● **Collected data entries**
:::::

Lemma serial0_keys_NoDup (fs : list Response) (N : nat) :
  (N <= max_distinct)%nat ->
  map SubBatchSerial fs = map Z.of_nat (seq 0 N) ->
  List.NoDup (map key_of fs).
Proof.
  intros HN Hs.
  replace (map key_of fs)
    with (map (fun i => gostring.of_int (Z.of_nat i)) (seq 0 N)).
  - apply NoDup_map_NoDup_ForallPairs; [|apply seq_NoDup].
    intros x y Hx Hy Heq. apply in_seq in Hx, Hy.
    apply of_int_inj in Heq; lia.
  - rewrite <- (map_map Z.of_nat gostring.of_int), <- Hs, map_map.
    reflexivity.
Qed.

End ZeroBased.

(** X19. Serials that count from zero merge too, through the fallback to
    the key of zero.  For 1 <= N <= 55296, fragments of one request with
    serials 0..N-1, each declaring the total N, filed in any order into an
    entry without fragments: if no error is pending and the fragment the
    iteration yields first has rows, [GetResponseSync] returns, without
    error, the object filed for serial 0 (the key of the count N being
    vacant), with the rows of all fragments in the order of their
    serials. *)
Theorem GetResponseSync_merges_zero_based
    (IterBuffered_first : gmap string loc -> option (string * loc))
    (unmarshalData : list byte -> option (list (list byte)))
    (unmarshalRaw : list byte -> option (list byte))
    (N : nat) (fs : list Response) (arrival : list (list byte * Response))
    (w0 : WSSClient) (requestID : string) (rest : list WSSClient) :
  iter_sound IterBuffered_first ->
  (1 <= N <= max_distinct)%nat ->
  map SubBatchSerial fs = map Z.of_nat (seq 0 N) ->
  Forall (fun r => TotalSubBatches r = Z.of_nat N /\ RequestID r = requestID)
    fs ->
  Permutation (map snd arrival) fs ->
  coll_of w0 requestID = ∅ ->
  no_error_pending (receive_all unmarshalData unmarshalRaw arrival w0) ->
  (forall r,
      first_seen IterBuffered_first
        (receive_all unmarshalData unmarshalRaw arrival w0) requestID = Some r ->
      Data r <> []) ->
  exists l w',
    GetResponseSync IterBuffered_first
      (receive_all unmarshalData unmarshalRaw arrival w0 :: rest) requestID
    = Done (Ptr l) None w'
    /\ coll_of (receive_all unmarshalData unmarshalRaw arrival w0) requestID
         !! gostring.of_int 0 = Some l
    /\ Data (heap w' l) = concat (map Data fs).
Proof.
  intros Hiter HN Hser Hall Hperm Hempty Hquiet Hrows.
  set (w := receive_all unmarshalData unmarshalRaw arrival w0) in *.
  rewrite List.Forall_forall in Hall.
  assert (Hlen : length fs = N).
  { rewrite <- (length_map SubBatchSerial), Hser, length_map.
    apply length_seq. }
  assert (Hfiled : filed requestID w fs).
  { apply filed_perm with (fs := rev (map snd arrival) ++ []).
    - rewrite app_nil_r. rewrite <- Hperm. apply Permutation_sym.
      apply Permutation_rev.
    - apply filed_receive_all.
      + now apply filed_nothing.
      + intros mr Hin. apply Hall.
        eapply Permutation_in; [exact Hperm|]. now apply in_map.
      + rewrite app_nil_r.
        apply Permutation_NoDup with (l := map key_of fs).
        * apply Permutation_map. rewrite <- Hperm. apply Permutation_rev.
        * apply serial0_keys_NoDup with (N := N); [lia | assumption]. }
  destruct Hfiled as (H1 & H2 & H3).
  set (v := coll_of w requestID) in *.
  assert (Hentry : resultsMap w !! requestID = Some (Responses v)).
  { subst v. unfold coll_of in *.
    destruct (resultsMap w !! requestID) as [[| |v']|]; try reflexivity;
      rewrite map_size_empty in H3; lia. }
  assert (Hne : v <> ∅) by (apply map_size_non_empty_iff; lia).
  destruct (Hiter v Hne) as (k & t & Hfirst & Hk).
  assert (Htemp : temp_after IterBuffered_first v None = Some t).
  { unfold temp_after. now rewrite Hfirst. }
  assert (Ht : Data (heap w t) <> []).
  { apply Hrows. unfold first_seen. now rewrite Hentry, Hfirst. }
  assert (Htot : TotalSubBatches (heap w t) = Z.of_nat (size v)).
  { destruct (H2 _ _ Hk) as (_ & r & Hin & ->).
    destruct (H1 r Hin) as (l & Hl & _ & Htot).
    rewrite Hk in Hl. injection Hl as <-.
    rewrite Htot, H3, Hlen. now apply Hall. }
  assert (Hkey : forall j r, nth_error fs j = Some r ->
            exists l, v !! gostring.of_rune_of_int (Z.of_nat (0 + j)) = Some l
                      /\ Data (heap w l) = Data r).
  { intros j r Hj.
    destruct (serial0_nth _ _ _ _ Hser Hj) as (Hs & Hlt).
    destruct (H1 r (nth_error_In _ _ Hj)) as (l & Hl & Hd & _).
    exists l. split; [|assumption].
    rewrite of_rune_of_int_small by lia.
    unfold key_of in Hl. now rewrite Hs in Hl. }
  assert (Hvacant : v !! gostring.of_rune_of_int (Z.of_nat N) = None).
  { destruct (v !! gostring.of_rune_of_int (Z.of_nat N)) as [l|] eqn:E;
      [|reflexivity].
    destruct (H2 _ _ E) as (_ & r & Hin & Hk0).
    apply In_nth_error in Hin as [j Hj].
    destruct (serial0_nth _ _ _ _ Hser Hj) as (Hs & Hlt).
    rewrite of_rune_of_int_small in Hk0 by lia.
    unfold key_of in Hk0. apply of_int_inj in Hk0; lia. }
  assert (Hzero : exists l, v !! gostring.of_rune_of_int 0 = Some l).
  { destruct (nth_error fs 0) as [r|] eqn:E.
    - destruct (Hkey _ _ E) as (l & Hl & _). eauto.
    - apply nth_error_None in E. lia. }
  destruct Hzero as (l & Hl).
  assert (Hlast : latest v = Some l).
  { unfold latest. now rewrite H3, Hlen, Hvacant. }
  exists l, (store_Data l (merge w v) w). split; [|split].
  - unfold GetResponseSync. simpl.
    rewrite (poll_collect _ _ _ v) by assumption.
    rewrite (collect_complete _ w v None t l); auto. lia.
  - rewrite of_rune_of_int_small in Hl by lia. exact Hl.
  - rewrite store_Data_read. unfold merge.
    rewrite H3, seq_S, fold_left_app.
    rewrite (merge_rows w v fs 0 []) by exact Hkey.
    simpl. rewrite Hlen, Hvacant. reflexivity.
Qed.
(** X29. The function always returns a table.  Its rows have distinct
    keys, none of them voided or processed, and every active row whose key
    is neither voided nor processed has its key in the table. *)
Theorem active_lots_keys (d : Frame) (df_voided df_processed : option Frame) :
  exists out,
    build_active_frg_lot str_of_num to_numeric (Some d) df_voided df_processed = Some out /\
    List.NoDup (List.map key_of_row out) /\
    (forall r, In r out -> excluded df_voided df_processed (key_of_row r) = false) /\
    (none_or_empty (Some d) = false ->
     forall row, In row (rows d) ->
       excluded df_voided df_processed (key_of d 0 1 row) = false ->
       In (key_of d 0 1 row) (List.map key_of_row out)).
Proof.
  unfold build_active_frg_lot.
  destruct (none_or_empty (Some d)) eqn:Hempty.
  { exists []. repeat split; [constructor|intros r []|discriminate]. }
  destruct (out_map_keys d df_voided df_processed (rows d) [])
    as (Hnd & Hkeys & Hin); [constructor|intros k []|].
  fold (out_map str_of_num to_numeric d df_voided df_processed) in Hnd, Hkeys, Hin.
  destruct (lot_rows_spec (out_map str_of_num to_numeric d df_voided df_processed))
    as (out & Hout & Hk & _); [intros k Hkin; now apply Hkeys|].
  exists out. split; [exact Hout|]. rewrite Hk. split; [exact Hnd|]. split.
  - intros r Hr. apply Hkeys. rewrite <- Hk. now apply List.in_map.
  - intros _ row Hrow He. apply Hin. right. exists row. auto.
Qed.

(** X30. The quantity of a row of the table is the total of the
    quantities of the active rows that have the key of that row. *)
Theorem active_lots_totals (d : Frame) (df_voided df_processed : option Frame) :
  exists out,
    build_active_frg_lot str_of_num to_numeric (Some d) df_voided df_processed = Some out /\
    forall r, In r out ->
      (FRG_qty r == total_of str_of_num to_numeric d (key_of_row r))%Q.
Proof.
  unfold build_active_frg_lot.
  destruct (none_or_empty (Some d)) eqn:Hempty.
  { exists []. split; [reflexivity|intros r []]. }
  destruct (out_map_keys d df_voided df_processed (rows d) [])
    as (Hnd & Hkeys & _); [constructor|intros k []|].
  fold (out_map str_of_num to_numeric d df_voided df_processed) in Hnd, Hkeys.
  destruct (lot_rows_spec (out_map str_of_num to_numeric d df_voided df_processed))
    as (out & Hout & Hk & Hq); [intros k Hkin; now apply Hkeys|].
  exists out. split; [exact Hout|]. intros r Hr.
  assert (Hpair : In (key_of_row r, FRG_qty r)
                    (out_map str_of_num to_numeric d df_voided df_processed)).
  { assert (Hc : List.map (fun x => (key_of_row x, FRG_qty x)) out
                 = out_map str_of_num to_numeric d df_voided df_processed).
    { clear Hr Hnd Hkeys Hout. revert Hk Hq.
      generalize (out_map str_of_num to_numeric d df_voided df_processed).
      induction out as [|x out IH]; intros [|[k q] m]; simpl; try discriminate;
        [reflexivity|].
      intros [= -> Hk] [= -> Hq]. f_equal. now apply IH. }
    rewrite <- Hc. apply List.in_map_iff. now exists r. }
  rewrite <- (get_qty_In _ _ _ Hnd Hpair).
  assert (He : excluded df_voided df_processed (key_of_row r) = false).
  { apply Hkeys. apply List.in_map_iff. now exists (key_of_row r, FRG_qty r). }
  unfold out_map. rewrite (out_map_get d df_voided df_processed _ (rows d) He []).
  unfold total_of. simpl. ring.
Qed.

End LotsFacts.

Example active_lots_demo :
  build_active_frg_lot Changes.demo_str_of_num demo_to_numeric
    (Some demo_active) (Some demo_voided) None
  = Some [{| FRG := "12"; FRG_lot := "7"; FRG_qty := 8 |}].
Proof. reflexivity. Qed.

End FsLotsFacts.
(* ===== verification/Bytes.v ===== *)
(** * Byte buffers

    Kernel messages and shared-memory records are byte buffers: a byte is a
    [Z] in [0, 256), a buffer a [list Z].  The file has Rust's slice indexing
    (which panics out of range), the fixed-width little, big and native-endian
    codecs of [std], and the properties of a compilation target they depend
    on. *)

From S2P Require Import Prelude RustStr.
From Stdlib Require Import Ascii.

(** What of the compilation target the code observes.  The packages that
    [build.sh] assembles are all 64-bit little-endian; [.cargo/config.toml]
    also configures 32-bit and big-endian targets. *)
Record target := Target { big_endian : bool; usize_bits : Z }.

Definition le64 : target := Target false 64.
Definition le32 : target := Target false 32.

Definition blen {A} (l : list A) : Z := Z.of_nat (length l).

Definition bytes_ok (l : list Z) : Prop := Forall (is_uint 8) l.

(** [&l[a..b]]. *)
Definition slice {A} (a b : Z) (l : list A) : outcome (list A) :=
  if (0 <=? a) && (a <=? b) && (b <=? blen l)
  then Done (take (Z.to_nat (b - a)) (drop (Z.to_nat a) l)) else Panic.

(** [&l[a..]]. *)
Definition slice_from {A} (a : Z) (l : list A) : outcome (list A) := slice a (blen l) l.

Fixpoint from_le_bytes (bs : list Z) : Z :=
  match bs with
  | [] => 0
  | b :: bs => b + 256 * from_le_bytes bs
  end.

Fixpoint to_le_bytes (n : nat) (z : Z) : list Z :=
  match n with
  | O => []
  | S n => z mod 256 :: to_le_bytes n (z / 256)
  end.

Definition from_ne_bytes (t : target) (bs : list Z) : Z :=
  if big_endian t then from_le_bytes (rev bs) else from_le_bytes bs.
Definition to_ne_bytes (t : target) (n : nat) (z : Z) : list Z :=
  if big_endian t then rev (to_le_bytes n z) else to_le_bytes n z.

(** [std::str::from_utf8]: the well-formed UTF-8 byte sequences. *)
Definition utf8_cont (b : Z) : bool := (128 <=? b) && (b <? 192).
Definition utf8_lead3 (b c : Z) : bool :=
  (224 <=? b) && (b <? 240) && utf8_cont c
  && (if b =? 224 then 160 <=? c else true) && (if b =? 237 then c <? 160 else true).
Definition utf8_lead4 (b c : Z) : bool :=
  (240 <=? b) && (b <? 245) && utf8_cont c
  && (if b =? 240 then 144 <=? c else true) && (if b =? 244 then c <? 144 else true).
Fixpoint utf8_valid (l : list Z) : bool :=
  match l with
  | [] => true
  | b :: l =>
    if b <? 128 then utf8_valid l
    else match l with
         | [] => false
         | c :: l =>
           if (194 <=? b) && (b <? 224) then utf8_cont c && utf8_valid l
           else match l with
                | [] => false
                | d :: l =>
                  if b <? 240 then utf8_lead3 b c && utf8_cont d && utf8_valid l
                  else match l with
                       | [] => false
                       | e :: l => utf8_lead4 b c && utf8_cont d && utf8_cont e && utf8_valid l
                       end
                end
         end
  end.

(** The string with the given bytes. *)
Definition string_of_bytes (l : list Z) : string :=
  foldr (fun b s => String (Ascii.ascii_of_N (Z.to_N b)) s) "" l.
Definition from_utf8 (l : list Z) : option string :=
  if utf8_valid l then Some (string_of_bytes l) else None.

(** [String::from_utf8_lossy]: every maximal ill-formed prefix becomes U+FFFD. *)
Definition replacement : list Z := [239; 191; 189].
Fixpoint utf8_lossy (l : list Z) : list Z :=
  match l with
  | [] => []
  | b :: l =>
    if b <? 128 then b :: utf8_lossy l
    else if (194 <=? b) && (b <? 224) then
      match l with
      | [] => replacement
      | c :: l' => if utf8_cont c then b :: c :: utf8_lossy l' else replacement ++ utf8_lossy l
      end
    else if (224 <=? b) && (b <? 240) then
      match l with
      | [] => replacement
      | c :: l1 =>
        if utf8_lead3 b c then
          match l1 with
          | [] => replacement
          | d :: l2 => if utf8_cont d then b :: c :: d :: utf8_lossy l2
                       else replacement ++ utf8_lossy l1
          end
        else replacement ++ utf8_lossy l
      end
    else if (240 <=? b) && (b <? 245) then
      match l with
      | [] => replacement
      | c :: l1 =>
        if utf8_lead4 b c then
          match l1 with
          | [] => replacement
          | d :: l2 =>
            if utf8_cont d then
              match l2 with
              | [] => replacement
              | e :: l3 => if utf8_cont e then b :: c :: d :: e :: utf8_lossy l3
                           else replacement ++ utf8_lossy l2
              end
            else replacement ++ utf8_lossy l1
          end
        else replacement ++ utf8_lossy l
      end
    else replacement ++ utf8_lossy l
  end.
Definition from_utf8_lossy (l : list Z) : string := string_of_bytes (utf8_lossy l).

(** A C string: the bytes up to the first NUL, [None] when the buffer has none
    and the reader runs past it. *)
Fixpoint until_nul (l : list Z) : option (list Z) :=
  match l with
  | [] => None
  | b :: l => if b =? 0 then Some [] else cons b <$> until_nul l
  end.

(** ** Slices *)

Lemma blen_nonneg {A} (l : list A) : 0 <= blen l.
Proof. unfold blen. lia. Qed.

Lemma blen_app {A} (l1 l2 : list A) : blen (l1 ++ l2) = blen l1 + blen l2.
Proof. unfold blen. rewrite length_app. lia. Qed.

Lemma blen_drop {A} (l : list A) (n : nat) : blen (drop n l) = Z.max 0 (blen l - Z.of_nat n).
Proof. unfold blen. rewrite length_drop. lia. Qed.

Lemma slice_Done {A} a b (l : list A) :
  0 <= a -> a <= b -> b <= blen l ->
  slice a b l = Done (take (Z.to_nat (b - a)) (drop (Z.to_nat a) l)).
Proof.
  intros. unfold slice. rewrite !(proj2 (Z.leb_le _ _)) by done. done.
Qed.

Lemma slice_Panic {A} a b (l : list A) :
  slice a b l = Panic <-> ~ (0 <= a <= b /\ b <= blen l).
Proof.
  unfold slice. destruct ((0 <=? a) && (a <=? b) && (b <=? blen l)) eqn:E.
  - bool_to_prop. split; [done|]. lia.
  - split; [|done]. intros _ (H1 & H2).
    rewrite !(proj2 (Z.leb_le _ _)) in E by lia. done.
Qed.

Lemma slice_length {A} a b (l r : list A) : slice a b l = Done r -> blen r = b - a.
Proof.
  unfold slice, blen. case_match eqn:E; [|done]. intros [= <-]. bool_to_prop.
  rewrite length_take, length_drop. lia.
Qed.

Lemma slice_drop {A} a b (l : list A) (k : nat) :
  0 <= a -> Z.of_nat k <= blen l ->
  slice a b (drop k l) = slice (a + Z.of_nat k) (b + Z.of_nat k) l.
Proof.
  intros Ha Hk. unfold slice. rewrite blen_drop.
  replace (b + Z.of_nat k - (a + Z.of_nat k)) with (b - a) by lia.
  rewrite drop_drop.
  replace (Z.to_nat (a + Z.of_nat k)) with (k + Z.to_nat a)%nat by lia.
  replace (0 <=? a + Z.of_nat k) with (0 <=? a)
    by (rewrite !(proj2 (Z.leb_le _ _)) by lia; done).
  replace (a + Z.of_nat k <=? b + Z.of_nat k) with (a <=? b)
    by (destruct (Z.leb_spec a b), (Z.leb_spec (a + Z.of_nat k) (b + Z.of_nat k)); lia || done).
  replace (b <=? Z.max 0 (blen l - Z.of_nat k)) with (b + Z.of_nat k <=? blen l)
    by (destruct (Z.leb_spec (b + Z.of_nat k) (blen l)),
         (Z.leb_spec b (Z.max 0 (blen l - Z.of_nat k))); lia || done).
  done.
Qed.

Lemma slice_app {A} (l1 l2 l3 : list A) :
  slice (blen l1) (blen l1 + blen l2) (l1 ++ l2 ++ l3) = Done l2.
Proof.
  pose proof (blen_nonneg l1). pose proof (blen_nonneg l2). pose proof (blen_nonneg l3).
  rewrite slice_Done by (rewrite ?blen_app; lia). f_equal. unfold blen.
  rewrite Nat2Z.id, drop_app_length.
  replace (Z.to_nat (Z.of_nat (length l1) + Z.of_nat (length l2) - Z.of_nat (length l1)))
    with (length l2) by lia.
  by rewrite take_app_length.
Qed.

(** A slice at explicit offsets of a buffer given by its parts. *)
Lemma slice_parts {A} a b (l l1 l2 l3 : list A) :
  l = l1 ++ l2 ++ l3 -> a = blen l1 -> b = blen l1 + blen l2 -> slice a b l = Done l2.
Proof. intros -> -> ->. apply slice_app. Qed.

(** ** Codecs *)

Lemma length_to_le_bytes n z : length (to_le_bytes n z) = n.
Proof. revert z. induction n as [|n IH]; intros z; [done|]. simpl. by rewrite IH. Qed.

Lemma length_to_ne_bytes t n z : length (to_ne_bytes t n z) = n.
Proof.
  unfold to_ne_bytes. case_match; rewrite ?length_rev; apply length_to_le_bytes.
Qed.

Lemma blen_to_ne_bytes t n z : blen (to_ne_bytes t n z) = Z.of_nat n.
Proof. unfold blen. by rewrite length_to_ne_bytes. Qed.

Lemma to_le_bytes_ok n z : bytes_ok (to_le_bytes n z).
Proof.
  revert z. induction n as [|n IH]; intros z; simpl; [constructor|].
  constructor; [|apply IH].
  unfold is_uint. change (2 ^ 8) with 256. apply Z.mod_pos_bound. lia.
Qed.

Lemma bytes_ok_rev l : bytes_ok l -> bytes_ok (rev l).
Proof. apply List.Forall_rev. Qed.

Lemma to_ne_bytes_ok t n z : bytes_ok (to_ne_bytes t n z).
Proof.
  unfold to_ne_bytes. case_match; [apply bytes_ok_rev|]; apply to_le_bytes_ok.
Qed.

Lemma from_to_le_bytes n z : from_le_bytes (to_le_bytes n z) = wrap (8 * Z.of_nat n) z.
Proof.
  unfold wrap. revert z. induction n as [|n IH]; intros z; cbn [to_le_bytes from_le_bytes].
  { change (8 * Z.of_nat 0) with 0. by rewrite Z.mod_1_r. }
  rewrite IH. rewrite Nat2Z.inj_succ, Z.mul_succ_r.
  rewrite Z.pow_add_r by lia. change (2 ^ 8) with 256.
  rewrite (Z.mul_comm (2 ^ (8 * Z.of_nat n))).
  rewrite Z.rem_mul_r by (try apply Z.pow_nonzero; lia). done.
Qed.

Lemma from_to_ne_bytes t n z : from_ne_bytes t (to_ne_bytes t n z) = wrap (8 * Z.of_nat n) z.
Proof.
  unfold from_ne_bytes, to_ne_bytes. destruct (big_endian t); rewrite ?List.rev_involutive;
    apply from_to_le_bytes.
Qed.

Lemma from_le_bytes_uint l : bytes_ok l -> is_uint (8 * blen l) (from_le_bytes l).
Proof.
  unfold is_uint, blen. induction 1 as [|b l Hb Hl IH]; simpl; [done|].
  unfold is_uint in Hb. change (2 ^ 8) with 256 in Hb.
  rewrite Nat2Z.inj_succ, Z.mul_succ_r, Z.pow_add_r by lia. change (2 ^ 8) with 256. lia.
Qed.

Lemma from_ne_bytes_uint t l : bytes_ok l -> is_uint (8 * blen l) (from_ne_bytes t l).
Proof.
  intros H. unfold from_ne_bytes. case_match; [|by apply from_le_bytes_uint].
  replace (blen l) with (blen (rev l)) by (unfold blen; by rewrite length_rev).
  by apply from_le_bytes_uint, bytes_ok_rev.
Qed.

Lemma to_from_le_bytes l : bytes_ok l -> to_le_bytes (length l) (from_le_bytes l) = l.
Proof.
  induction 1 as [|b l Hb Hl IH]; [done|]. cbn [length to_le_bytes from_le_bytes].
  unfold is_uint in Hb. change (2 ^ 8) with 256 in Hb.
  rewrite (Z.mul_comm 256), Z.mod_add, Z.mod_small by lia.
  rewrite Z.div_add, Z.div_small, Z.add_0_l by lia. by rewrite IH.
Qed.

Lemma bytes_ok_slice a b l r : bytes_ok l -> slice a b l = Done r -> bytes_ok r.
Proof.
  unfold slice. intros Hl. case_match; [|done]. intros [= <-]. by apply Forall_take, Forall_drop.
Qed.

(** The [n] bytes at [o] of a buffer that has them. *)
Definition sub (o n : nat) (data : list Z) : list Z := take n (drop o data).

Lemma sub_parts (a b c : list Z) o n :
  length a = o -> length b = n -> sub o n (a ++ b ++ c) = b.
Proof. intros <- <-. unfold sub. by rewrite drop_app_length, take_app_length. Qed.

Lemma sub_front (b c : list Z) n : length b = n -> sub 0 n (b ++ c) = b.
Proof. by apply (sub_parts []). Qed.

(** ** Text as bytes *)

(** [str::as_bytes]. *)
Fixpoint as_bytes (s : string) : list Z :=
  match s with EmptyString => [] | String a s => ascii_code a :: as_bytes s end.

Lemma as_bytes_app s t : as_bytes (s +:+ t) = as_bytes s ++ as_bytes t.
Proof. induction s as [|a s IH]; [done|]. rewrite str_app_cons. simpl. by rewrite IH. Qed.

Lemma length_as_bytes s : length (as_bytes s) = String.length s.
Proof. induction s as [|a s IH]; simpl; [done|]. by rewrite IH. Qed.

Lemma string_of_as_bytes s : string_of_bytes (as_bytes s) = s.
Proof.
  induction s as [|a s IH]; [done|]. simpl. f_equal; [|exact IH].
  unfold ascii_code. by rewrite N2Z.id, ascii_N_embedding.
Qed.

Lemma as_bytes_mem c s : str_mem c s = false -> ascii_code c ∉ as_bytes s.
Proof.
  induction s as [|a s IH]; simpl; intros Hs; [set_solver|].
  apply orb_false_iff in Hs as [Ha Hs]. rewrite not_elem_of_cons. split; [|by apply IH].
  unfold ascii_code. intros E%N2Z.inj. apply (f_equal ascii_of_N) in E.
  rewrite !ascii_N_embedding in E. subst a. by rewrite bool_decide_true in Ha.
Qed.

Lemma utf8_lossy_valid l : utf8_valid l = true -> utf8_lossy l = l.
Proof.
  remember (length l) as n eqn:Hn. assert (length l <= n)%nat as Hle by lia. clear Hn.
  revert l Hle. induction n as [|n IH]; intros l Hle.
  { by destruct l; [|simpl in Hle; lia]. }
  destruct l as [|b l]; [done|]. simpl in Hle |- *. destruct (b <? 128) eqn:E1.
  { intros Hv. f_equal. apply IH; [lia|done]. }
  destruct l as [|c l]; [done|]. destruct ((194 <=? b) && (b <? 224)) eqn:E2.
  { intros [Hc Hv]%andb_true_iff. rewrite Hc. do 2 f_equal. apply IH; [simpl in Hle; lia|done]. }
  destruct l as [|d l]; [done|]. destruct (b <? 240) eqn:E3.
  - intros [[Hc Hd]%andb_true_iff Hv]%andb_true_iff.
    rewrite Hc, Hd. unfold utf8_lead3 in Hc. rewrite !andb_true_iff in Hc.
    destruct Hc as [[[[-> _] _] _] _]. cbn [andb]. do 3 f_equal. apply IH; [simpl in Hle; lia|done].
  - destruct l as [|e l]; [done|]. intros [[[Hc Hd]%andb_true_iff He]%andb_true_iff Hv]%andb_true_iff.
    rewrite Hc, Hd, He. unfold utf8_lead4 in Hc. rewrite !andb_true_iff in Hc.
    destruct Hc as [[[[-> ->] _] _] _]. rewrite andb_false_r. cbn [andb].
    do 4 f_equal. apply IH; [simpl in Hle; lia|done].
Qed.

Lemma from_utf8_as_bytes s : utf8_valid (as_bytes s) = true -> from_utf8_lossy (as_bytes s) = s.
Proof.
  intros Hs. unfold from_utf8_lossy. by rewrite utf8_lossy_valid, string_of_as_bytes.
Qed.

#[export] Hint Resolve blen_nonneg to_le_bytes_ok to_ne_bytes_ok bytes_ok_slice : agent.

:::::

● **Your assignment**
Restate word for word only the lines above from the line containing "if utf8_valid l" to the line containing "if utf8_lead3 b c then", both of them included.

● **Answer**
  if utf8_valid l then Some (string_of_bytes l) else None.

(** [String::from_utf8_lossy]: every maximal ill-formed prefix becomes U+FFFD. *)
Definition replacement : list Z := [239; 191; 189].
Fixpoint utf8_lossy (l : list Z) : list Z :=
  match l with
  | [] => []
  | b :: l =>
    if b <? 128 then b :: utf8_lossy l
    else if (194 <=? b) && (b <? 224) then
      match l with
      | [] => replacement
      | c :: l' => if utf8_cont c then b :: c :: utf8_lossy l' else replacement ++ utf8_lossy l
      end
    else if (224 <=? b) && (b <? 240) then
      match l with
      | [] => replacement
      | c :: l1 =>
        if utf8_lead3 b c then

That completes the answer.